_What the task requires_:
Until the line containing "data : gmap" has been reproduced, keep reproducing each line of the material below exactly, starting with the first.

_Data to use_:
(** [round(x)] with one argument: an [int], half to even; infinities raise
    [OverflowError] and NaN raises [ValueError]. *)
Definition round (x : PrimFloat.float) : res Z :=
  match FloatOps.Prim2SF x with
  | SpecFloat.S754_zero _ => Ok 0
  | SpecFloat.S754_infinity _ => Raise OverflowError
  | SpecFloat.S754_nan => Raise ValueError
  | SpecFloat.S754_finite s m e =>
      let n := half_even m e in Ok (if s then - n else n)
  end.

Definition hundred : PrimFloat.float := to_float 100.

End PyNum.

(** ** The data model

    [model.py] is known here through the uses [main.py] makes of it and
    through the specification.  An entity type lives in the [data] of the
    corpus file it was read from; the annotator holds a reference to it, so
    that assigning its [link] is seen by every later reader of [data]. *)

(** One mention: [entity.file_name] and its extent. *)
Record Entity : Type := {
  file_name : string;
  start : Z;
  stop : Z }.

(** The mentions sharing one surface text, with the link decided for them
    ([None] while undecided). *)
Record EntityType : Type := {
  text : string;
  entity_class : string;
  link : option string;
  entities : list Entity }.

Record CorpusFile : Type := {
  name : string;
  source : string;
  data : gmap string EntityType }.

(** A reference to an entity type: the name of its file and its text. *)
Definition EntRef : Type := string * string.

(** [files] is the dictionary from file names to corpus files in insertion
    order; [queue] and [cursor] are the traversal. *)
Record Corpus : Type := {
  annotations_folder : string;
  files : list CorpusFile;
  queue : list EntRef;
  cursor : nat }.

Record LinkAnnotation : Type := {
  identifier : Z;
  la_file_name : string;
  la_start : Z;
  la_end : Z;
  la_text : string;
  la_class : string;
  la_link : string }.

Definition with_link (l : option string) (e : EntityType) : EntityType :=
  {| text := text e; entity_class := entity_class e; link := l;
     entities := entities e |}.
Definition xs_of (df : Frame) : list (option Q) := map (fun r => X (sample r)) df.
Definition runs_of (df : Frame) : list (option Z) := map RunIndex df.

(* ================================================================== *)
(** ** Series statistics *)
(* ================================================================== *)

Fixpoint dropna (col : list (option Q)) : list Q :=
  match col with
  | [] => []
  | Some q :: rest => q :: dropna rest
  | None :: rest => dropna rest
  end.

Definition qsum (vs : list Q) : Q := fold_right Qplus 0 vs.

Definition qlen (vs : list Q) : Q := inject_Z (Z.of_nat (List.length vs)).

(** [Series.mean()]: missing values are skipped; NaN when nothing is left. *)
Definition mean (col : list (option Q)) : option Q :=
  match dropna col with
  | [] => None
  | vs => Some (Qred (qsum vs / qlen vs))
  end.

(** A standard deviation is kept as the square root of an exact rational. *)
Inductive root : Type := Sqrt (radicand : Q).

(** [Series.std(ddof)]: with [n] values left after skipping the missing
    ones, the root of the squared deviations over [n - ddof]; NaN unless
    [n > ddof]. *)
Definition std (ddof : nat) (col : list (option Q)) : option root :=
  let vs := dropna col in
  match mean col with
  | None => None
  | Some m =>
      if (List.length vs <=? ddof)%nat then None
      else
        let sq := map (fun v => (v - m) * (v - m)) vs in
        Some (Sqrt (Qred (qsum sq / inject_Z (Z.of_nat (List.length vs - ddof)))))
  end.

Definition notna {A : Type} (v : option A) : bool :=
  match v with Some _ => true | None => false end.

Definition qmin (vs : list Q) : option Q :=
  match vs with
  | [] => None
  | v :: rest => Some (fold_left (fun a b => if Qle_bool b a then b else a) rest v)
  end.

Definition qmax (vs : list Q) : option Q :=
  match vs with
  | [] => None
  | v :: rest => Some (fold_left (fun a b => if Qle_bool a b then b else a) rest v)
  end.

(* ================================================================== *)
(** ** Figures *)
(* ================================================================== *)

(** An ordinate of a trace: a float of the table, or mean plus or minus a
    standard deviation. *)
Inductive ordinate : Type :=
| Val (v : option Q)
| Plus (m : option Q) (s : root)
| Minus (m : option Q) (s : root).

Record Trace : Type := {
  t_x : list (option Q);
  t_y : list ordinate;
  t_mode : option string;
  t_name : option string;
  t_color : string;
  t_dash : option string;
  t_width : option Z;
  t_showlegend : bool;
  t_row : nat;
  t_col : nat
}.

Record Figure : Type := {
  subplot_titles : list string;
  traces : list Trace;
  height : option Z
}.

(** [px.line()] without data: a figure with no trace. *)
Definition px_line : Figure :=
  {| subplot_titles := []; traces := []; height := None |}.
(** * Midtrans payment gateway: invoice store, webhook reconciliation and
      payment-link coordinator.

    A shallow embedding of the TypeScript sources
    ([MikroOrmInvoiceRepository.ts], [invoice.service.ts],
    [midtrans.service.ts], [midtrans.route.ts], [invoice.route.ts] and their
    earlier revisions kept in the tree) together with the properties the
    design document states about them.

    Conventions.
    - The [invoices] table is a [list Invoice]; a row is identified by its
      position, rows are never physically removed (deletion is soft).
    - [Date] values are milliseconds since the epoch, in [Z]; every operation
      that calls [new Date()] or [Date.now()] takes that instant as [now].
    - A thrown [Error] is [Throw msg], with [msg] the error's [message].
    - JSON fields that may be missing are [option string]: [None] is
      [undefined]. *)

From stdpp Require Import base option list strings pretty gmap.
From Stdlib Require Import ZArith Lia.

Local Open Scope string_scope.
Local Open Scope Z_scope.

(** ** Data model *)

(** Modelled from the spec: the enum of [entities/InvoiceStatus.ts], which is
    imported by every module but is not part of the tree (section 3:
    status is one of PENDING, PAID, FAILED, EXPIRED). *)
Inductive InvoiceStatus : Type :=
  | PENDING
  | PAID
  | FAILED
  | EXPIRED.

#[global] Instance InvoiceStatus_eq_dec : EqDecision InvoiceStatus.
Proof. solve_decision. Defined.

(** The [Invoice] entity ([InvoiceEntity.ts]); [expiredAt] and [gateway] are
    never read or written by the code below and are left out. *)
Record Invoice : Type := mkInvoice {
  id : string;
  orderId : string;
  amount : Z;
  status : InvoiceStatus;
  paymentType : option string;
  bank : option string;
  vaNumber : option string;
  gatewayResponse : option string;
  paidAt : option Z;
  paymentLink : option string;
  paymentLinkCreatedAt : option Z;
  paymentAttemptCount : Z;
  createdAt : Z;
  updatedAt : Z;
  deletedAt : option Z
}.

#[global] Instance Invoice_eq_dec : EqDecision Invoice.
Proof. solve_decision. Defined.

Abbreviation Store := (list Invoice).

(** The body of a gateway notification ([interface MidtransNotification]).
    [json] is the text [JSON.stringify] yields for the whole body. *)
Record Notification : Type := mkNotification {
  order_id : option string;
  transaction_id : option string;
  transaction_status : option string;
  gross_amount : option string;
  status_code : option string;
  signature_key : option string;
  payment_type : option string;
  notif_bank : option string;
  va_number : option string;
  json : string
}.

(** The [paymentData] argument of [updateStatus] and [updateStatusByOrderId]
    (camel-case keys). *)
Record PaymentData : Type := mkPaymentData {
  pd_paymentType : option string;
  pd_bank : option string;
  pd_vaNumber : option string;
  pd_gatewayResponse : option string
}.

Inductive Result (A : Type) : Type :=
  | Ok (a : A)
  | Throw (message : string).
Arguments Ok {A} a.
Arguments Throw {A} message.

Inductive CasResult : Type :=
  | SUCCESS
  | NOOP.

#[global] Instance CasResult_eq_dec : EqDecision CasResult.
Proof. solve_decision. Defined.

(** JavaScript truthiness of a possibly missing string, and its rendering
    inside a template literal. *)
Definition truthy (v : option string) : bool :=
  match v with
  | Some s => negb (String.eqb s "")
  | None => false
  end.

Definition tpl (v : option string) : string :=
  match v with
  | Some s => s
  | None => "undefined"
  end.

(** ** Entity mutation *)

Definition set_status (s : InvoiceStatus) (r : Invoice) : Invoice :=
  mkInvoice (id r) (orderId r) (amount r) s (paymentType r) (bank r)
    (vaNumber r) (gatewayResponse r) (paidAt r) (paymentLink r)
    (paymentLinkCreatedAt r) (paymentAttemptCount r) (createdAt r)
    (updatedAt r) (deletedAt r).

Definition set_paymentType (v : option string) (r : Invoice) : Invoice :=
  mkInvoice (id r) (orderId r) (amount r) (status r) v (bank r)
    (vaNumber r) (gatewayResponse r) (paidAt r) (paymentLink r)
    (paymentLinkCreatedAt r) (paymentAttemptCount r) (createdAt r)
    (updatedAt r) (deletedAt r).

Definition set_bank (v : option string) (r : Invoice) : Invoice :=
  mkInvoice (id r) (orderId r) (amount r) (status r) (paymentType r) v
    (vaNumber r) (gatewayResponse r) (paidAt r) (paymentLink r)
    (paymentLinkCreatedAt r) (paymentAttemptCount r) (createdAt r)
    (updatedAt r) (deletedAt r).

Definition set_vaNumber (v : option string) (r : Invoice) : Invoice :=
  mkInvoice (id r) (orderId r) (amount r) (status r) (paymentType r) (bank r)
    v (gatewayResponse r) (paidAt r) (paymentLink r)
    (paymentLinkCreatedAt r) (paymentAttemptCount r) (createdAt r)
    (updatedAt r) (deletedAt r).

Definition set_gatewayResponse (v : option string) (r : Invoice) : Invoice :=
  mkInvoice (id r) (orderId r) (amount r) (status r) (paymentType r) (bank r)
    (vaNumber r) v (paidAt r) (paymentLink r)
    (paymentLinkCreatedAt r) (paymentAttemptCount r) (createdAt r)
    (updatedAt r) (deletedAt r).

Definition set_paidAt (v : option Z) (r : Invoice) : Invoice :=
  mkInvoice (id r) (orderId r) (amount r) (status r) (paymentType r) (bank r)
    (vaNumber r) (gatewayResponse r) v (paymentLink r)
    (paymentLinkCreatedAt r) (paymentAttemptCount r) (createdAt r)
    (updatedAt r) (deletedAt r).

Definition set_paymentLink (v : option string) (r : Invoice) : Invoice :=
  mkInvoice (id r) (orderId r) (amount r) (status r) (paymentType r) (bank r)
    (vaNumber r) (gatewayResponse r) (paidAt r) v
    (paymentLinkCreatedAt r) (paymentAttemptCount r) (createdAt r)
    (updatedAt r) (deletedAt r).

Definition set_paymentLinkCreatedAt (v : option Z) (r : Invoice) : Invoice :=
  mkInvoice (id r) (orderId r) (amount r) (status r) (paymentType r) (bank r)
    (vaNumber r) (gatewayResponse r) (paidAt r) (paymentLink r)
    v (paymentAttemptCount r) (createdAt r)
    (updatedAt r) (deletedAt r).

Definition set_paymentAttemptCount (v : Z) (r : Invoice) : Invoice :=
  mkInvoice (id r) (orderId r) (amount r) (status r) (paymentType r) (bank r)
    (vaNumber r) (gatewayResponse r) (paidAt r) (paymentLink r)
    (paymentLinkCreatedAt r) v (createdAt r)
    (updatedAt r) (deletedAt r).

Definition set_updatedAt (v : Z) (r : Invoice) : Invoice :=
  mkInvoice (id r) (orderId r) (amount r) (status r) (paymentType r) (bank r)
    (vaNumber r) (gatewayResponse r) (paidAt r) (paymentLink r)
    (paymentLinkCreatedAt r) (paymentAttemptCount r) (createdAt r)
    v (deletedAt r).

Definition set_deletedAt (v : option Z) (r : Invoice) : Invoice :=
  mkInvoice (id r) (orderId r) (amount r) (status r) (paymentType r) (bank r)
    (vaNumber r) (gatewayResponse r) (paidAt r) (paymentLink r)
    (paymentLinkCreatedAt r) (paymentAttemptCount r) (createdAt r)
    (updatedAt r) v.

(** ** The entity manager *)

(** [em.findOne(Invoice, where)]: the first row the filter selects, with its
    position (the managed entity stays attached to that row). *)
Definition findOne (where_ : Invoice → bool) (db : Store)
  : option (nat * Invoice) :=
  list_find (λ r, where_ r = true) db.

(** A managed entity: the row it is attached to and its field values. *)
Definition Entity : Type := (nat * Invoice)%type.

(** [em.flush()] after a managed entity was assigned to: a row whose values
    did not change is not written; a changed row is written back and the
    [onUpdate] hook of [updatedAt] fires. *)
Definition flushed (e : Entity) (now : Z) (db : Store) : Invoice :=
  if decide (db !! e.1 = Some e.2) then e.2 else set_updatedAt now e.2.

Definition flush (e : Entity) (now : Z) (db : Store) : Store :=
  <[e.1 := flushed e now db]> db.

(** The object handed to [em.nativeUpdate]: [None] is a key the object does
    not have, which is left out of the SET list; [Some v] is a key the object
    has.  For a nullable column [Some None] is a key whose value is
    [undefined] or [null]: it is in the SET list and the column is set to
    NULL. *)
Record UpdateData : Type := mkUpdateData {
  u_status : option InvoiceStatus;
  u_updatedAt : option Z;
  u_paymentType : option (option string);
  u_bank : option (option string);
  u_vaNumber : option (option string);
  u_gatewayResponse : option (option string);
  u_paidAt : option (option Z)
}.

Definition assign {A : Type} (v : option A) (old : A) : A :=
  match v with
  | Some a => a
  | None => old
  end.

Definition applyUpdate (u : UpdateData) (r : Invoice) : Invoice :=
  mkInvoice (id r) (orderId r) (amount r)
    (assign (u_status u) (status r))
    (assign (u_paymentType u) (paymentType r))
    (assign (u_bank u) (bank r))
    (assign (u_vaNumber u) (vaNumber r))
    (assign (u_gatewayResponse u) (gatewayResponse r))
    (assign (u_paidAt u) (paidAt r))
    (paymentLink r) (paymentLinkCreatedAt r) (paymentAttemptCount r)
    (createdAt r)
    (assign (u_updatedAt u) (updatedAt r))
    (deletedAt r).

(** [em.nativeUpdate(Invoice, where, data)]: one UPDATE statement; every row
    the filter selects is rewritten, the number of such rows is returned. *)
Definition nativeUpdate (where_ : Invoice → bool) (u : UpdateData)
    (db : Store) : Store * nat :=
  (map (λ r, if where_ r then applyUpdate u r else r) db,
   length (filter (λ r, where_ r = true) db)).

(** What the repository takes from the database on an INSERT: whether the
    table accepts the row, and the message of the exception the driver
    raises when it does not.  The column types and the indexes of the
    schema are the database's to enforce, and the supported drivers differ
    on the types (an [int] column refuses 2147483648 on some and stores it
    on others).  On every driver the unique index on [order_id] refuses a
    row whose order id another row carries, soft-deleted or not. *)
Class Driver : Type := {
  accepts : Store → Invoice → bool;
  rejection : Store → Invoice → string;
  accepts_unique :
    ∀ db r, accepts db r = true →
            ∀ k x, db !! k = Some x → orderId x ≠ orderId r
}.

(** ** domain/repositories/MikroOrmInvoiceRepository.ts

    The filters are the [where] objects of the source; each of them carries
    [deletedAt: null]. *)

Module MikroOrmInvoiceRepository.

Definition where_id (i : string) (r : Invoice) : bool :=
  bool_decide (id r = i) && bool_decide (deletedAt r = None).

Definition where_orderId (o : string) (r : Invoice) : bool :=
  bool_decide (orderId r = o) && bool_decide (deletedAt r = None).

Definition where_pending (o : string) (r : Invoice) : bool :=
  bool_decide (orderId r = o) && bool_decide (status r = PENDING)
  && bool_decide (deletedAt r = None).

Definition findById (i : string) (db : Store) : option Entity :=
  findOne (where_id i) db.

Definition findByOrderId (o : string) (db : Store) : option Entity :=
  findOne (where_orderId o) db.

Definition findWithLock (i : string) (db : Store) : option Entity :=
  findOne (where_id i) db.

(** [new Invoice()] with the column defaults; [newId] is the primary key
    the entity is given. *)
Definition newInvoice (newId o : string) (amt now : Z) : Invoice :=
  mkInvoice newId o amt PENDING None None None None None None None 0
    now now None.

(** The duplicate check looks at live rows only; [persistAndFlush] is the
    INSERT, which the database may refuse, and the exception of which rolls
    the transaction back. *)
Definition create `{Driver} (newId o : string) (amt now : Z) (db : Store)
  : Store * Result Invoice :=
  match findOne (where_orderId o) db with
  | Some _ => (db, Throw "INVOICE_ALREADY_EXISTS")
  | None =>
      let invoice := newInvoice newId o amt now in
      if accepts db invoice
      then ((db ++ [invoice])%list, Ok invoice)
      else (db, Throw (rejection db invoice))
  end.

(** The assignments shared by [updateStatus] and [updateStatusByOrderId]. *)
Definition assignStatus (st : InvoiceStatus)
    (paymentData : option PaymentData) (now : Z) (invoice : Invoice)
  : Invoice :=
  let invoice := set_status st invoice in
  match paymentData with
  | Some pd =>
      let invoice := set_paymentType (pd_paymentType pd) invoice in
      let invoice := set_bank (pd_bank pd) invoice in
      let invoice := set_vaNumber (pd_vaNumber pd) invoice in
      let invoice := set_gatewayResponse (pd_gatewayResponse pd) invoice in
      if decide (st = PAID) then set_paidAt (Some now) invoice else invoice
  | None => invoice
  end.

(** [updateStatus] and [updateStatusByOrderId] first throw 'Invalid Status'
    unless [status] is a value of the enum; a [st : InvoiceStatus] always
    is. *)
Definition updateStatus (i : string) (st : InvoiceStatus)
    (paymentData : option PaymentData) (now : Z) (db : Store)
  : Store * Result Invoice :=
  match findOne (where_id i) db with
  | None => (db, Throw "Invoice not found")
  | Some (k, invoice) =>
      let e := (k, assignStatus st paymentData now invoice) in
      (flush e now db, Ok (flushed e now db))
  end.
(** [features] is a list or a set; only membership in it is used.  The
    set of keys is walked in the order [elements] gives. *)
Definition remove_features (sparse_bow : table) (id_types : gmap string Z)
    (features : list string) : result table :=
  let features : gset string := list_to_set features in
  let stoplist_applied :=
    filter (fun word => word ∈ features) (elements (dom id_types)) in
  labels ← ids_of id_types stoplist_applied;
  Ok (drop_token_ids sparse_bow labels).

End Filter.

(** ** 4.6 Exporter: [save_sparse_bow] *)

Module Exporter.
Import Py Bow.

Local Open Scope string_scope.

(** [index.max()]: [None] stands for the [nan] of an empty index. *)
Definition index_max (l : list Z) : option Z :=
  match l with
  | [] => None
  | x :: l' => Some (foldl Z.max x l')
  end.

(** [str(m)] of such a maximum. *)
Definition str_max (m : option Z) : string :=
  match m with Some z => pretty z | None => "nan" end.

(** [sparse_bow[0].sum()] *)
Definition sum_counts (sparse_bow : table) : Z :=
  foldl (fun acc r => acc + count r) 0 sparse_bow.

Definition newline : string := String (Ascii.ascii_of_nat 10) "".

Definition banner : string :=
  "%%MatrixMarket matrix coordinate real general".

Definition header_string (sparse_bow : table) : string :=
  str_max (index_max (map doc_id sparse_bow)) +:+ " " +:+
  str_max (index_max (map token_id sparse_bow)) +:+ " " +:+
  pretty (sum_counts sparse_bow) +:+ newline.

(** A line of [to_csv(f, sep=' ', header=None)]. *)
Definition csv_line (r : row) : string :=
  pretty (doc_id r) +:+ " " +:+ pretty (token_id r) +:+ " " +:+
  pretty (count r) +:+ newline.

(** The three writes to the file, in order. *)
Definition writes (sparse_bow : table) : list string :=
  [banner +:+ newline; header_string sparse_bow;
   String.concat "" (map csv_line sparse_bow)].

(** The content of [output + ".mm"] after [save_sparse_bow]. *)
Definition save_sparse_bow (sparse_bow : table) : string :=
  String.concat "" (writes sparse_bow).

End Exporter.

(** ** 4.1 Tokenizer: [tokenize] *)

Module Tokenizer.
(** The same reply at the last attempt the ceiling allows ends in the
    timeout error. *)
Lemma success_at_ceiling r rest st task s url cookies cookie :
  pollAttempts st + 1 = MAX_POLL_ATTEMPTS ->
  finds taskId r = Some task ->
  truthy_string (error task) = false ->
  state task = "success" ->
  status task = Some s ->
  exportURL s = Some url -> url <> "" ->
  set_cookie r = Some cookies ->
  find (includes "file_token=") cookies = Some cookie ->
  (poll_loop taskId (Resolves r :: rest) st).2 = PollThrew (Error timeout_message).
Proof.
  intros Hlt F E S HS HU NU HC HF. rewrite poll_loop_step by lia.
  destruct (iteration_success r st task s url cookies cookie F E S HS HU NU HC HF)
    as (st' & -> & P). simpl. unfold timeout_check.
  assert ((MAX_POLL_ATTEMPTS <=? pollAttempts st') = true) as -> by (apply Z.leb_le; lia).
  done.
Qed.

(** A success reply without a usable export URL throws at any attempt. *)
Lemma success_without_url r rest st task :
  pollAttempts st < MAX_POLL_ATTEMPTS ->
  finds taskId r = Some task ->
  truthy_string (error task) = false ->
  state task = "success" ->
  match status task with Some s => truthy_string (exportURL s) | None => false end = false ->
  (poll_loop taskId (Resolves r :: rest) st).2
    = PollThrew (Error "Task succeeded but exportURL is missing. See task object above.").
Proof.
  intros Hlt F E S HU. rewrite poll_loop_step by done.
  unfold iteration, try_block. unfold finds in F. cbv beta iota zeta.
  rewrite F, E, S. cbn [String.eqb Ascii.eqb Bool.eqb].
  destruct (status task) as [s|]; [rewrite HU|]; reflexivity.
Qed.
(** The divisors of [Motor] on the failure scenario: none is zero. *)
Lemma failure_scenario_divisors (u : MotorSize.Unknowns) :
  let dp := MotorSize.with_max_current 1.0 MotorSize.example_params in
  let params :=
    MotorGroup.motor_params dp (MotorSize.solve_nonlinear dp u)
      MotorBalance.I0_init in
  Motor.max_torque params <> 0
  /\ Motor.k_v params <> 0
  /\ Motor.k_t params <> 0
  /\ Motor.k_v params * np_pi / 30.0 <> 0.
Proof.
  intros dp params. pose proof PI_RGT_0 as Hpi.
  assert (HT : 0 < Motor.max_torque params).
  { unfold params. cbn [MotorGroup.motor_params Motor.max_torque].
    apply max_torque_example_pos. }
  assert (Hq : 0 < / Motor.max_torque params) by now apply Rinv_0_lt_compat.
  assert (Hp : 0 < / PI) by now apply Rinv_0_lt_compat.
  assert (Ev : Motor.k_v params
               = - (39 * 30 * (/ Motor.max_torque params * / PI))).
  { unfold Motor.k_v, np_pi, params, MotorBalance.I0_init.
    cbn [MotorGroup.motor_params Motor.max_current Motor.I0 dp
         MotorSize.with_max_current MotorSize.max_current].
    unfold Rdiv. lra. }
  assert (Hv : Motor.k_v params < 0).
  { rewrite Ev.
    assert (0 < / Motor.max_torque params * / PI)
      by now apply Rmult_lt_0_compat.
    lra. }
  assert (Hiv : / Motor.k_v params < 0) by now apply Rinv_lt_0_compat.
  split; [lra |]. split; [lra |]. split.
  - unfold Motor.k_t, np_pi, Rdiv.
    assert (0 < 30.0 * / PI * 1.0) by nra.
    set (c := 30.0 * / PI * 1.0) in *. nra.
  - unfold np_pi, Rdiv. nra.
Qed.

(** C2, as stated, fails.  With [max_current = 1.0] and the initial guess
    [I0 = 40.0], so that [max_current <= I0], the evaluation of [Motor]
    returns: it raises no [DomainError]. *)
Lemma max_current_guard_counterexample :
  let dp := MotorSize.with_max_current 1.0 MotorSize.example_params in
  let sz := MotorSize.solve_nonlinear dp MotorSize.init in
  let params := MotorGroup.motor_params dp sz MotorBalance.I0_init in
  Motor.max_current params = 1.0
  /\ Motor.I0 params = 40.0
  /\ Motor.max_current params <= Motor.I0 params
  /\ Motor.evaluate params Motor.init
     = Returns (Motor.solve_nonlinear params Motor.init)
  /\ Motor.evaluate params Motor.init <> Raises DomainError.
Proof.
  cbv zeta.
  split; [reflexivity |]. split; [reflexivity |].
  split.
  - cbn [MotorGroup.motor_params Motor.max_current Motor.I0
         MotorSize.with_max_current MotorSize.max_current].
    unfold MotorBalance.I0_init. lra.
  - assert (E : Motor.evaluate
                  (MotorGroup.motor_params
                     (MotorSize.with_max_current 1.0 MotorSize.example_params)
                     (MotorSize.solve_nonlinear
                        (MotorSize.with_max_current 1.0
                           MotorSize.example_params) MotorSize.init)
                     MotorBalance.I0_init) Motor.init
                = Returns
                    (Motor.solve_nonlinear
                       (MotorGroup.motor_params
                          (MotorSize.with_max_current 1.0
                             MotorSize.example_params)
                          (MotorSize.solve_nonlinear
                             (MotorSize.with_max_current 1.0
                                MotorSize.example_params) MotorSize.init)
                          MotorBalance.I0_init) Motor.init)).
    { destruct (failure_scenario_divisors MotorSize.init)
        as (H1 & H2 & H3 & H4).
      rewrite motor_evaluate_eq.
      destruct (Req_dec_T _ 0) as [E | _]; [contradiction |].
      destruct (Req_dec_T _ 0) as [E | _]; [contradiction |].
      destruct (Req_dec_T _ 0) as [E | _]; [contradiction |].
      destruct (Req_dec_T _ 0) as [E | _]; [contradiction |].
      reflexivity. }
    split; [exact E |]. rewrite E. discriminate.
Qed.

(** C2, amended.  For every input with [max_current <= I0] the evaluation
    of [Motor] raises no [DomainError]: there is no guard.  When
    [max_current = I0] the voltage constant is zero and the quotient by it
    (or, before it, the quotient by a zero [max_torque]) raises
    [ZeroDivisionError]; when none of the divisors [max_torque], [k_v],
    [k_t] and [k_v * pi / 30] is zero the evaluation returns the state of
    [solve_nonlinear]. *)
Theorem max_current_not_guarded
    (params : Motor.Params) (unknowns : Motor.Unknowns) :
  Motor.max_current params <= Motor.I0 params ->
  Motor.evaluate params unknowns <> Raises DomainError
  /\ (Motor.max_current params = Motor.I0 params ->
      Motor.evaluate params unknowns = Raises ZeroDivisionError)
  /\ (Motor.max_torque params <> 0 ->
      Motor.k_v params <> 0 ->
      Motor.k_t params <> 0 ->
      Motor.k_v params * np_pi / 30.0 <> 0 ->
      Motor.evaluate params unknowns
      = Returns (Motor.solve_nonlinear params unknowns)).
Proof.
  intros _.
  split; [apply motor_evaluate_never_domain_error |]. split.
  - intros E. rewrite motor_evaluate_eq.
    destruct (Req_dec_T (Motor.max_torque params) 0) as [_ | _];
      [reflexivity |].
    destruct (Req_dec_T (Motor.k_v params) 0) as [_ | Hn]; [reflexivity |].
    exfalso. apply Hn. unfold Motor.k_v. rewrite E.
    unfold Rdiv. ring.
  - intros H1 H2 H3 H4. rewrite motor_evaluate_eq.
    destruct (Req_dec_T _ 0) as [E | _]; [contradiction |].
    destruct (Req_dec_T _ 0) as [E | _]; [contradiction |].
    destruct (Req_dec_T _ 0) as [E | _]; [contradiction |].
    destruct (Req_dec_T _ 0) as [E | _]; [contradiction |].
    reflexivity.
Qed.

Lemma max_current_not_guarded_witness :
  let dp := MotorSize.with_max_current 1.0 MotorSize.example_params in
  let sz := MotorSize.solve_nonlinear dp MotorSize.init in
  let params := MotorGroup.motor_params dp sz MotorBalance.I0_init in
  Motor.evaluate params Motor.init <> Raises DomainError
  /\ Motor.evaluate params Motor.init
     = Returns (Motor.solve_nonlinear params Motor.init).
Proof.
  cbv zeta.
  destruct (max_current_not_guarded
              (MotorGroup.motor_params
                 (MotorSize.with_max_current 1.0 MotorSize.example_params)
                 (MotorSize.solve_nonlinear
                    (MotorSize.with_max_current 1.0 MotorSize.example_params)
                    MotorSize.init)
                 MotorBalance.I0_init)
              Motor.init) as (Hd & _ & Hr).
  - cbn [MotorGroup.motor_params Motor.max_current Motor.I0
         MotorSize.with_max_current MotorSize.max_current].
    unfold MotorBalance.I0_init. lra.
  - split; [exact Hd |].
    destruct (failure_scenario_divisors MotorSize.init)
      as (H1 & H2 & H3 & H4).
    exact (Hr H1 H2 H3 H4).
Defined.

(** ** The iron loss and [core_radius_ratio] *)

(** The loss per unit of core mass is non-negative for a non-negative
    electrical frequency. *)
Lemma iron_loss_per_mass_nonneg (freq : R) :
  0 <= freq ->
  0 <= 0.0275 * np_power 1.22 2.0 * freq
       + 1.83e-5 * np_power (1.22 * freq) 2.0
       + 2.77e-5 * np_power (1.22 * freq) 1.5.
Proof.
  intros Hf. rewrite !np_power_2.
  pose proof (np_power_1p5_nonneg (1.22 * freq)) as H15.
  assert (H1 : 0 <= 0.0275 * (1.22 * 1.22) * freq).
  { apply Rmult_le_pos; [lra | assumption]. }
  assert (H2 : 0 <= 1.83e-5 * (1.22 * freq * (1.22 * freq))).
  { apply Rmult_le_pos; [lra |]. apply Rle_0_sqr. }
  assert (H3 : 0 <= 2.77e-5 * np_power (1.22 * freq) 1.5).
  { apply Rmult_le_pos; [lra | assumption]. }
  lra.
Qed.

_Exercise answer_:
(** [round(x)] with one argument: an [int], half to even; infinities raise
    [OverflowError] and NaN raises [ValueError]. *)
Definition round (x : PrimFloat.float) : res Z :=
  match FloatOps.Prim2SF x with
  | SpecFloat.S754_zero _ => Ok 0
  | SpecFloat.S754_infinity _ => Raise OverflowError
  | SpecFloat.S754_nan => Raise ValueError
  | SpecFloat.S754_finite s m e =>
      let n := half_even m e in Ok (if s then - n else n)
  end.

Definition hundred : PrimFloat.float := to_float 100.

End PyNum.

(** ** The data model

    [model.py] is known here through the uses [main.py] makes of it and
    through the specification.  An entity type lives in the [data] of the
    corpus file it was read from; the annotator holds a reference to it, so
    that assigning its [link] is seen by every later reader of [data]. *)

(** One mention: [entity.file_name] and its extent. *)
Record Entity : Type := {
  file_name : string;
  start : Z;
  stop : Z }.

(** The mentions sharing one surface text, with the link decided for them
    ([None] while undecided). *)
Record EntityType : Type := {
  text : string;
  entity_class : string;
  link : option string;
  entities : list Entity }.

Record CorpusFile : Type := {
  name : string;
  source : string;
  data : gmap string EntityType }.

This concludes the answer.